Write out precisely the lines beginning with the line that contains "then Some (Refused" and ending with the last line of the entries, and no other lines.

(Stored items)
========================

Definition same_learning (d d' : DB) : Prop := db_learning d' = db_learning d.
#[local] Instance same_learning_preorder : PreOrder same_learning.
Proof. split; [by intros d|]. unfold same_learning. intros a b c. congruence. Qed.
Lemma audit_same_learning actor action mid payload now : respects (on_db same_learning) (audit actor action mid payload now).
Proof. apply audit_frame; [typeclasses eauto|]. by intros. Qed.
Hint Resolve audit_same_learning knowledge_get_steady : respects.

(** C30. The learning engine keeps its promises over any history of its operations
    (candidates, reproductions, regressions, reviews, promotions and retirements, each
    returning or raising, mixed with steps that leave its tables alone): it refines the
    abstract transition system of LearningSpec.  From well-formed tables the tables stay
    well formed (unique ids, known states, content that matches its stored digest, one
    promoted version per lineage, a confidence that is Laplace's rule over the recorded
    outcomes), and knowledge only moves forward in its lifecycle with every other column
    unchanged: nothing returns to quarantine, nothing suspended, superseded or retired is
    promoted again. *)
Theorem knowledge_lifecycle identity skills w w' :
  (∀ n, uuid_at n ≠ "") → learning_wf (db_learning (w_db w)) → rtc (learning_step identity skills) w w' →
  learning_wf (db_learning (w_db w'))
  ∧ ∀ id r, find_row kn_id id (learning_knowledge (w_db w)) = Some r →
      ∃ r', find_row kn_id id (learning_knowledge (w_db w')) = Some r' ∧ knowledge_moves r r'.
Proof. intros Hu Hw Hr%learning_run_learns; [|done]. by apply learning_writes_evolve. Qed.

(** C31. Knowledge is promoted only when every gate holds: a token with knowledge:promote,
    quarantined knowledge whose stored content is intact, a newest review that is VALID
    and by another subject, no failure among its outcomes, a confidence by Laplace's rule
    at or above the threshold of its scope, for SYSTEM scope one success and for GLOBAL
    scope successes on two systems, and no promoted rival of its lineage that is as new
    or of higher confidence.  The tables then differ exactly by the promotion and the
    superseding of that rival. *)
Theorem knowledge_promotion_gated identity skills tok id now w rec w' :
  promote_knowledge identity skills tok id now w = (Ok rec, w') →
  ∃ principal w0 row record c ts old,
    ia_verify identity tok (Some "knowledge:promote") now w = (Ok principal, w0)
    ∧ find_row kn_id id (learning_knowledge (w_db w)) = Some row ∧ knowledge_record row = Ok record
    ∧ promotable_knowledge (pr_subject principal) record (db_learning (w_db w)) c
    ∧ replaces record c old (learning_knowledge (recounted id (db_learning (w_db w))))
    ∧ db_learning (w_db w') = superseded ts old
        (put_knowledge (update_row kn_id id (set_promoted c ts old)) (recounted id (db_learning (w_db w)))).
Proof.
  unfold promote_knowledge. intros (x & w0 & Hv & Hrun)%bind_Ok_inv.
  assert (w_db w0 = w_db w) as D0 by exact (steady_run _ _ _ _ (ia_verify_respects eq identity tok _ now) Hv).
  apply bind_Ok_inv in Hrun as (record & ? & [-> (r & Hf & Hrec)]%knowledge_get_inv & Hrun).
  pose proof Hrec as (Eid & _)%knowledge_record_inv. apply find_row_Some in Hf as Hin. destruct Hin as [_ Ekid].
  apply bind_Ok_inv in Hrun as ([[[c su] sy] old] & w1 & Hg & Hrun). apply promotion_gates_Ok in Hg as (D1 & Hpk & Hold).
  apply bind_Ok_inv in Hrun as (ts & w2 & Ht & Hrun). pose proof (steady_run _ _ _ _ (learning_now_steady eq now) Ht) as D2.
  rewrite (bind_assoc_run _ (λ _, match old with None => mret tt | Some o => _ end)) in Hrun. fold (promotion_writes id c ts old) in Hrun.
  destruct (promotion_writes_run id c ts old w2) as (w3 & E3 & D3). rewrite (bind_Ok _ _ _ _ _ E3) in Hrun.
  exists x, w0, r, record, c, ts, old. rewrite D0 in *. rewrite D1, Eid, Ekid in Hold. split_and!; try done.
  rewrite D2, D1, Eid, Ekid in D3. rewrite <- D3. refine (respects_run (on_db same_learning) _ _ _ _ _ Hrun). io_respects.
Qed.
End theorems.
(* ===== verification/Autonomy.v ===== *)
(** immune_core/autonomy.py: the registry of internal agents and the maintenance
    cycle, in which a provider proposes, the policy guard authorises, workers execute
    and what was learned is promoted only on proof.  The worker runner is an argument
    ([WorkerRunner] of immune_core/workers.py), as in the source; the update agent is
    in Updates. *)

From stdpp Require Import pretty.
From S2P Require Import Prelude Json Schema Storage Ledger Engine Tokens Policy Memory Providers Cognition Execution.

(** ** Internal agents *)
Record InternalAgentSpec := {
  ag_id : string; ag_purpose : string; ag_uses_cognitive_provider : bool; ag_can_authorize : bool;
  ag_can_execute : bool; ag_provider_scope : option string;
}.
Definition agent (id purpose : string) (uses_cognitive_provider can_authorize can_execute : bool)
    (provider_scope : option string) : InternalAgentSpec :=
  {| ag_id := id; ag_purpose := purpose; ag_uses_cognitive_provider := uses_cognitive_provider;
     ag_can_authorize := can_authorize; ag_can_execute := can_execute; ag_provider_scope := provider_scope |}.
Definition DEFAULT_AGENTS : list InternalAgentSpec :=
  [agent "observer" "collect and normalize health evidence" false false false None;
   agent "diagnostician" "form and discriminate causal hypotheses" true false false (Some "immune-core");
   agent "researcher" "research unknown technology and candidate repairs" true false false (Some "immune-core");
   agent "repair-planner" "propose bounded reversible repair tasks" true false false (Some "immune-core");
   agent "policy-guardian" "evaluate authority, cost, reversibility and safety" false true false None;
   agent "executor" "execute only policy-approved task leases" false false true None;
   agent "validator" "verify recovery, regression and acceptance evidence" false false false None;
   agent "recovery" "restore checkpoints and contain failed changes" false false true None;
   agent "learner" "promote only independently validated reusable knowledge" false false false None;
   agent "updater" "activate verified releases and roll back failed health checks" false false true None].

(** [InternalAgentRegistry.__init__]; [agents or self.DEFAULTS] *)
Definition agent_registry (agents : list InternalAgentSpec) : result (list InternalAgentSpec) :=
  let values := match agents with [] => DEFAULT_AGENTS | _ => agents end in
  if negb (bool_decide (NoDup (map ag_id values))) then Raise (Exn ValueError "internal agent ids must be unique")
  else if existsb (λ a, ag_uses_cognitive_provider a && negb (opt_eqs (ag_provider_scope a) "immune-core")) values
  then Raise (Exn ValueError "cognitive agents must use immune-core-exclusive provider scope")
  else Ok values.
Definition agent_get (registry : list InternalAgentSpec) (agent_id : string) : result InternalAgentSpec :=
  match find_row ag_id agent_id registry with
  | Some a => Ok a
  | None => Raise (Exn AutonomyError ("internal agent not registered: " +:+ agent_id))
  end.
Definition agents_view (registry : list InternalAgentSpec) : list dict :=
  map (λ a, [("id", JStr (ag_id a)); ("purpose", JStr (ag_purpose a));
             ("uses_cognitive_provider", JBool (ag_uses_cognitive_provider a)); ("can_authorize", JBool (ag_can_authorize a));
             ("can_execute", JBool (ag_can_execute a)); ("provider_scope", jopt_str (ag_provider_scope a))]) registry.

(** ** The maintenance controller *)
Definition ACTIVE_MISSION_STATES : list string := ["AUTHORIZED"; "DISCOVERING"; "RUNNING"; "DEGRADED"; "VALIDATING"].

Record WorkerBinding := {
  wb_manifest : WorkerManifest; wb_worker_token : string; wb_privilege_authorizer_token : option string;
}.
Record AutonomyCycleResult := {
  cy_mission_id : string; cy_state : string; cy_provider_id : string; cy_proposal_degraded : bool;
  cy_queued_task_ids : list string; cy_rejected : list (nat * string); cy_worker_outcomes : list WorkerOutcome;
  cy_learning_memory_id : option string; cy_learning_promoted : bool; cy_evidence_id : string;
  cy_started_at : Q; cy_completed_at : Q;
}.

(** The core-side contract: [run_once(manifest, worker_token, privilege_authorizer_token, now, mission_id)]. *)
Definition WorkerRunner : Type :=
  WorkerManifest → string → option string → option Z → option string → IO WorkerOutcome.

(** [_next_queued_task]: the key [(-priority, created_at, id)] *)
Definition queued_leb (r s : task_row) : bool :=
  (t_priority s <? t_priority r)%Z
  || ((t_priority s =? t_priority r)%Z
      && (qlt (t_created_at r) (t_created_at s)
          || (Qeq_bool (t_created_at r) (t_created_at s) && String.leb (t_id r) (t_id s)))).
Definition next_queued_task (rows : list task_row) : option task_row :=
  head (order_by queued_leb (List.filter (λ r, t_state r =s "QUEUED") rows)).
(** [_binding_for_task] *)
Definition binding_for_task (task : task_row) (bindings : list WorkerBinding) : option WorkerBinding :=
  List.find (λ b, str_in (t_kind task) (wm_kinds (wb_manifest b))) bindings.

Section autonomy.
Context `{JsonText, Entropy}.
(** The cognitive core's providers and memory authority, the coordinator's guard, and
    the runner. *)
Context (providers : ProviderManager) (memory_identity : IdentityAuthority) (guard : PolicyGuard) (run_once : WorkerRunner).

(** [_mission_state] *)
Definition mission_state (mission_id : string) : IO string :=
  mission ← get_mission mission_id;
  match mission with
  | None => throw AutonomyError "mission not found"
  | Some m =>
      _ ← raise_if (negb (str_in (m_state m) ACTIVE_MISSION_STATES)) AutonomyError
            ("mission is not autonomous-active: " +:+ m_state m);
      mret (m_state m)
  end.

(** [for _ in range(max_worker_steps)] *)
Fixpoint worker_steps (workers : list WorkerBinding) (mission_id : string) (now : option Z) (steps : nat)
    : IO (list WorkerOutcome) :=
  match steps with
  | O => mret []
  | S steps' =>
      rows ← list_tasks mission_id;
      match next_queued_task rows with
      | None => mret []
      | Some task =>
          match binding_for_task task workers with
          | None =>
              _ ← audit "agent:executor" "autonomy_worker_unavailable" (Some mission_id)
                    [("task_id", JStr (t_id task)); ("kind", JStr (t_kind task))] None;
              mret []
          | Some b =>
              outcome ← run_once (wb_manifest b) (wb_worker_token b) (wb_privilege_authorizer_token b) now (Some mission_id);
              if wo_state outcome =s "IDLE" then mret [outcome]
              else rest ← worker_steps workers mission_id now steps'; mret (outcome :: rest)
          end
      end
  end.

(** [all(get_task(i) and get_task(i)["state"] == "COMPLETED" for i in ids)] *)
Fixpoint all_completed (ids : list string) : IO bool :=
  match ids with
  | [] => mret true
  | task_id :: rest =>
      found ← get_task task_id;
      match found with
      | None => mret false
      | Some _ =>
          again ← get_task task_id;
          match again with
          | None => throw TypeError "'NoneType' object is not subscriptable"
          | Some (r, _) => if t_state r =s "COMPLETED" then all_completed rest else mret false
          end
      end
  end.
Definition cycle_state_of (degraded : bool) (states : list string) (queued : list string) : IO string :=
  if degraded then mret "DEGRADED_NO_AI"
  else if existsb (λ s, str_in s ["FAILED"; "BLOCKED"]) states then mret "FAILED_SAFE"
  else if existsb (λ s, str_in s ["QUEUED"; "RUNNING"]) states then mret "PARTIAL"
  else match queued with
       | [] => mret "IDLE"
       | _ => done ← all_completed queued; mret (if done : bool then "COMPLETED" else "IDLE")
       end.

Definition outcome_view (o : WorkerOutcome) : json :=
  JObj [("task_id", jopt_str (wo_task_id o)); ("state", JStr (wo_state o));
        ("returncode", match wo_returncode o with Some z => JInt z | None => JNull end);
        ("rolled_back", JBool (wo_rolled_back o))].
Definition rejected_view (r : nat * string) : json := JObj [("index", JStr (pretty r.1)); ("reason", JStr r.2)].
(** The truth of an optional text. *)
Definition given (s : option string) : option string := match s with Some x => if x =s "" then None else Some x | None => None end.

(** Proposal, queue, workers and the recorded verdict: everything before learning. *)
Definition act (mission_id objective controller_token : string) (workers : list WorkerBinding) (observations : list dict)
    (requested_skills : list (string * option string)) (memory_kind : option string) (max_worker_steps : Z)
    (timeout_seconds : Q) (paid_authorizer_token : option string) (max_cost : Q) (now : option Z)
    : IO (ProviderProposal * QueueResult * list string * AutonomyCycleResult) :=
  _ ← mission_state mission_id;
  started ← now_or_time (float_now now);
  _ ← audit "agent:observer" "autonomy_observation_cycle" (Some mission_id)
        [("objective", JStr objective); ("observation_count", JInt (Z.of_nat (length observations)))] (Some started);
  proposal ← core_propose providers mission_id objective observations requested_skills memory_kind paid_authorizer_token
               max_cost timeout_seconds now;
  queue ← queue_proposal guard mission_id proposal controller_token 0 3 now;
  outcomes ← worker_steps workers mission_id now (Z.to_nat max_worker_steps);
  rows ← list_tasks mission_id;
  let task_states := map t_state rows in
  cycle_state ← cycle_state_of (pp_degraded proposal) task_states (qr_queued_task_ids queue);
  completed ← now_or_time (float_now now);
  evidence_id ← audit "agent:validator" "autonomy_cycle_validated" (Some mission_id)
        [("state", JStr cycle_state); ("provider_id", JStr (pp_provider_id proposal));
         ("queued", JInt (Z.of_nat (length (qr_queued_task_ids queue))));
         ("rejected", JInt (Z.of_nat (length (qr_rejected queue))));
         ("worker_outcomes", JList (map outcome_view outcomes))] (Some completed);
  mret (proposal, queue, task_states,
        {| cy_mission_id := mission_id; cy_state := cycle_state; cy_provider_id := pp_provider_id proposal;
           cy_proposal_degraded := pp_degraded proposal; cy_queued_task_ids := qr_queued_task_ids queue;
           cy_rejected := qr_rejected queue; cy_worker_outcomes := outcomes; cy_learning_memory_id := None;
           cy_learning_promoted := false; cy_evidence_id := evidence_id; cy_started_at := started;
           cy_completed_at := completed |}).

Definition with_learning (memory_id : option string) (promoted : bool) (r : AutonomyCycleResult) : AutonomyCycleResult :=
  {| cy_mission_id := cy_mission_id r; cy_state := cy_state r; cy_provider_id := cy_provider_id r;
     cy_proposal_degraded := cy_proposal_degraded r; cy_queued_task_ids := cy_queued_task_ids r;
     cy_rejected := cy_rejected r; cy_worker_outcomes := cy_worker_outcomes r; cy_learning_memory_id := memory_id;
     cy_learning_promoted := promoted; cy_evidence_id := cy_evidence_id r; cy_started_at := cy_started_at r;
     cy_completed_at := cy_completed_at r |}.

(** [if learning_memory_id and memory_validator_token and independent_validation and ...] *)
Definition promotable (provisional : AutonomyCycleResult) (proposal : ProviderProposal) (queue : QueueResult)
    (memory_validator_token : option string) (independent_validation : option (AutonomyCycleResult → IO bool))
    (min_learning_confidence : Q) : IO (option (string * string)) :=
  match given (cy_learning_memory_id provisional), given memory_validator_token, independent_validation with
  | Some memory_id, Some token, Some validate =>
      if (cy_state provisional =s "COMPLETED") && (match qr_rejected queue with [] => true | _ => false end)
         && qle min_learning_confidence (pp_confidence proposal)
      then ok ← validate provisional; mret (if ok : bool then Some (memory_id, token) else None)
      else mret None
  | _, _, _ => mret None
  end.

Definition run_cycle (mission_id objective controller_token : string) (workers : list WorkerBinding) (observations : list dict)
    (requested_skills : list (string * option string)) (memory_kind : option string) (max_worker_steps : Z)
    (timeout_seconds : Q) (paid_authorizer_token : option string) (max_cost : Q) (memory_validator_token : option string)
    (independent_validation : option (AutonomyCycleResult → IO bool)) (min_learning_confidence : Q) (now : option Z)
    : IO AutonomyCycleResult :=
  _ ← raise_if (blank objective) ValueError "objective is required";
  _ ← raise_if ((max_worker_steps <? 0) || (256 <? max_worker_steps))%Z ValueError "max_worker_steps outside 0..256";
  _ ← raise_if (negb (qle 0 min_learning_confidence && qle min_learning_confidence 1)) ValueError
        "min_learning_confidence outside 0..1";
  acted ← act mission_id objective controller_token workers observations requested_skills memory_kind max_worker_steps
            timeout_seconds paid_authorizer_token max_cost now;
  let '(proposal, queue, task_states, verdict) := acted in
  learning_memory_id ←
    (if negb (pp_degraded proposal)
        && (match qr_queued_task_ids queue with [] => false | _ => true end
            || match pp_hypotheses proposal with [] => false | _ => true end)
     then memory_id ← quarantine_learning mission_id proposal
            [("cycle_state", JStr (cy_state verdict)); ("task_states", JList (map JStr task_states));
             ("rejected", JList (map rejected_view (qr_rejected queue)))] [cy_evidence_id verdict];
          mret (Some memory_id)
     else mret None);
  let provisional := with_learning learning_memory_id false verdict in
  promote ← promotable provisional proposal queue memory_validator_token independent_validation min_learning_confidence;
  match promote with
  | None => mret provisional
  | Some (memory_id, token) =>
      promoted ← memory_promote memory_identity memory_id token [cy_evidence_id verdict] true true now;
      _ ← audit "agent:learner" "autonomy_learning_promoted" (Some mission_id)
            [("memory_id", JStr memory_id); ("evidence_id", JStr (cy_evidence_id verdict))] (Some (cy_completed_at verdict));
      mret (with_learning learning_memory_id (mr_state promoted =s "PROMOTED") verdict)
  end.
End autonomy.
(** C28. The worker loop ends by itself: at a fixed time every turn that is not idle uses up
    an attempt of the mission's queue, so once the bound on the steps exceeds the
    attempts left, it makes no difference to the outcome, returning or raising. *)
Theorem worker_loop_terminates t mid w n m
    (Hw : db_wf (w_db w)) (Hn : work_left t mid w < n) (Hm : work_left t mid w < m) :
  steps mid (Some t) n w = steps mid (Some t) m w.
Proof.
  revert w m Hw Hn Hm. induction n as [|n IH]; intros w [|m] Hw Hn Hm; try lia. rewrite !worker_steps_S.
  destruct (next_queued_task _) as [task|]; [|done]. destruct (binding_for_task _ _) as [b|]; [|done].
  set (turn := run_once _ _ _ _ _). pose proof (turn_keeps (wb_manifest b) (wb_worker_token b)
    (wb_privilege_authorizer_token b) (Some t) (Some mid) w Hw) as Hk. fold turn in Hk.
  unfold mbind at 1 3, M_bind at 1 3. destruct (turn w) as [[o|e] w1] eqn:Ht; [|done]. cbn in Hk.
  destruct (String.eqb_spec (wo_state o) "IDLE") as [|Hne]; [done|].
  pose proof (turn_works _ _ _ _ _ _ _ _ Hw Ht Hne). unfold mbind, M_bind. by rewrite (IH w1 m) by (done || lia).
Qed.

(** C29. The worker loop drains the queue: when it returns within a bound that covers the
    attempts left in the mission's queue, nothing of the mission is due any more, unless
    the task it would take next has no worker; and it reported at most one outcome per
    attempt left, and one idle turn. *)
Theorem worker_loop_drains t mid w n outcomes w'
    (Hw : db_wf (w_db w)) (Hn : work_left t mid w ≤ n) (Hrun : steps mid (Some t) n w = (Ok outcomes, w')) :
  (no_due t mid w'
   ∨ ∃ task, next_queued_task (mission_rows mid w') = Some task ∧ binding_for_task task workers = None)
  ∧ length outcomes ≤ S (work_left t mid w).
Proof.
  revert w outcomes Hw Hn Hrun. induction n as [|n IH]; intros w outcomes Hw Hn Hrun.
  { injection Hrun as <- <-. split; [|cbn; lia]. left. intros r Hr. apply (work_zero _ _ (tasks (w_db w))); [|done]. unfold work_left in Hn. lia. }
  rewrite worker_steps_S in Hrun. destruct (next_queued_task (mission_rows mid w)) as [task|] eqn:Enext.
  2:{ injection Hrun as <- <-. split; [|cbn; lia]. left. by apply next_queued_none. }
  destruct (binding_for_task task workers) as [b|] eqn:Eb.
  2:{ apply bind_Ok_inv in Hrun as (? & w1 & (e & tsa & D & _)%audit_Ok_run & [= <- <-]). split; [|cbn; lia].
      right. exists task. split; [|done]. unfold mission_rows in *. by rewrite D. }
  apply bind_Ok_inv in Hrun as (o & w1 & Ht & Hrun). pose proof (turn_keeps (wb_manifest b) (wb_worker_token b)
    (wb_privilege_authorizer_token b) (Some t) (Some mid) w Hw) as Hk. rewrite Ht in Hk. cbn in Hk.
  destruct (String.eqb_spec (wo_state o) "IDLE") as [Hi|Hne].
  { injection Hrun as <- <-. split; [|cbn; lia]. left. exact (turn_idle _ _ _ _ _ _ _ _ Hw Ht Hi). }
  pose proof (turn_works _ _ _ _ _ _ _ _ Hw Ht Hne). apply bind_Ok_inv in Hrun as (rest & w2 & Hrest & [= <- <-]).
  apply IH in Hrest as [Hend Hlen]; [|done|lia]. split; [done|]. cbn. lia.
Qed.
End loop.
(* ===== verification/Lock.v ===== *)
(** The SupervisorLock of immune_core/continuous.py, twice: as the operations one
    process runs, and as the system calls several processes interleave. *)

From S2P Require Import Prelude Json Schema Files.

Record SupervisorLock := {
  lk_path : path; lk_stale_after_seconds : Q; lk_token : string; lk_owned : bool;
}.
Definition set_owned (b : bool) (lk : SupervisorLock) : SupervisorLock :=
  {| lk_path := lk_path lk; lk_stale_after_seconds := lk_stale_after_seconds lk; lk_token := lk_token lk;
     lk_owned := b |}.

Section lock.
Context `{JsonText, Entropy}.

Definition lock_init (p : path) (stale_after_seconds : Q) : IO SupervisorLock :=
  _ ← raise_if (qle stale_after_seconds 0) ValueError "stale_after_seconds must be positive";
  token ← uuid_hex;
  mret {| lk_path := p; lk_stale_after_seconds := stale_after_seconds; lk_token := token; lk_owned := false |}.

Definition lock_payload (pid : Z) (when : Q) (token : string) : string :=
  dumps Sorted (JObj [("pid", JInt pid); ("created_at", JNum when); ("token", JStr token)]).

(** [float(current.get("created_at", 0))], 0.0 when the file cannot be read or
    parsed or the value is no number; a JSON value that is no object has no
    [get] *)
Definition lock_created_at (text : option string) : result Q :=
  match text ≫= loads with
  | None => Ok 0%Q
  | Some (JObj current) =>
      match py_float (default (JInt 0) (dget current "created_at")) with
      | Ok t => Ok t
      | Raise _ => Ok 0%Q
      end
  | Some _ => Raise (Exn AttributeError "object has no attribute 'get'")
  end.

(** ** One process *)

(** the loop of [acquire] *)
Fixpoint lock_attempts (n : nat) (lk : SupervisorLock) (when : Q) (payload : string) : IO SupervisorLock :=
  match n with
  | O => throw ContinuousOperationError "could not acquire supervisor lock"
  | S n' =>
      files ← gets w_files;
      if negb (path_exists (lk_path lk) files) then
        _ ← modify (with_files (<[lk_path lk := payload]>));
        mret (set_owned true lk)
      else
        created_at ← lift_result (lock_created_at (files !! lk_path lk));
        _ ← raise_if (qle (when - created_at) (lk_stale_after_seconds lk))
              ContinuousOperationError "supervisor already active";
        _ ← raise_if (negb (is_file (lk_path lk) files)) OSError "Is a directory";
        _ ← modify (with_files (delete (lk_path lk)));
        lock_attempts n' lk when payload
  end.

Definition lock_acquire (pid : Z) (lk : SupervisorLock) (now : option Q) : IO SupervisorLock :=
  when ← now_or_time now;
  lock_attempts 2 lk when (lock_payload pid when (lk_token lk)).

Definition lock_release (lk : SupervisorLock) : IO SupervisorLock :=
  if negb (lk_owned lk) then mret lk
  else
    files ← gets w_files;
    match files !! lk_path lk ≫= loads with
    | None => mret (set_owned false lk)
    | Some (JObj current) =>
        _ ← (if py_str (default JNull (dget current "token")) =s lk_token lk
             then modify (with_files (delete (lk_path lk))) else mret tt);
        mret (set_owned false lk)
    | Some _ => throw AttributeError "object has no attribute 'get'"
    end.

(** ** Several processes

    The system calls of [acquire], one per step.  The lock file has an inode, so
    that a write through an old descriptor does not reach a new file of the same
    name. *)
Record lock_file := { lf_inode : nat; lf_text : string }.
Record lock_fs := { ls_next : nat; ls_file : option lock_file }.

Inductive lock_pc :=
| AtOpen (attempts : nat)     (* os.open(O_CREAT | O_EXCL) *)
| AtWrite (fd : nat)          (* os.write, os.close *)
| AtRead (attempts : nat)     (* read_text and the staleness test *)
| AtUnlink (attempts : nat)   (* unlink(missing_ok=True) *)
| Acquired
| Refused (e : exn).

(** A contender: when it started and what it writes. *)
Record contender := { ct_when : Q; ct_stale : Q; ct_payload : string }.

Definition lock_step (c : contender) (pc : lock_pc) (fs : lock_fs) : option (lock_pc * lock_fs) :=
  match pc with
  | AtOpen O => Some (Refused (Exn ContinuousOperationError "could not acquire supervisor lock"), fs)
  | AtOpen (S n) =>
      match ls_file fs with
      | None => Some (AtWrite (ls_next fs),
                      {| ls_next := S (ls_next fs); ls_file := Some {| lf_inode := ls_next fs; lf_text := "" |} |})
      | Some _ => Some (AtRead n, fs)
      end
  | AtWrite fd =>
      Some (Acquired,
        match ls_file fs with
        | Some f => if Nat.eqb (lf_inode f) fd
                    then {| ls_next := ls_next fs; ls_file := Some {| lf_inode := fd; lf_text := ct_payload c |} |}
                    else fs
        | None => fs
        end)
  | AtRead n =>
      match lock_created_at (lf_text <$> ls_file fs) with
      | Raise e => Some (Refused e, fs)
      | Ok created_at =>
          if qle (ct_when c - created_at) (ct_stale c)
          then Some (Refused (Exn ContinuousOperationError "supervisor already active"), fs)
          else Some (AtUnlink n, fs)
      end
  | AtUnlink n => Some (AtOpen n, {| ls_next := ls_next fs; ls_file := None |})
  | Acquired | Refused _ => None
  end.

(** One contender moves. *)
Record lock_system := { ss_fs : lock_fs; ss_pcs : list lock_pc }.
Inductive system_step (cs : list contender) : lock_system → lock_system → Prop :=
| contender_moves i c pc pc' s fs' :
    cs !! i = Some c → ss_pcs s !! i = Some pc → lock_step c pc (ss_fs s) = Some (pc', fs') →
    system_step cs s {| ss_fs := fs'; ss_pcs := <[i := pc']> (ss_pcs s) |}.
End lock.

========================

SOLUTION
          then Some (Refused (Exn ContinuousOperationError "supervisor already active"), fs)
          else Some (AtUnlink n, fs)
      end
  | AtUnlink n => Some (AtOpen n, {| ls_next := ls_next fs; ls_file := None |})
  | Acquired | Refused _ => None
  end.

(** One contender moves. *)
Record lock_system := { ss_fs : lock_fs; ss_pcs : list lock_pc }.
Inductive system_step (cs : list contender) : lock_system → lock_system → Prop :=
| contender_moves i c pc pc' s fs' :
    cs !! i = Some c → ss_pcs s !! i = Some pc → lock_step c pc (ss_fs s) = Some (pc', fs') →
    system_step cs s {| ss_fs := fs'; ss_pcs := <[i := pc']> (ss_pcs s) |}.
End lock.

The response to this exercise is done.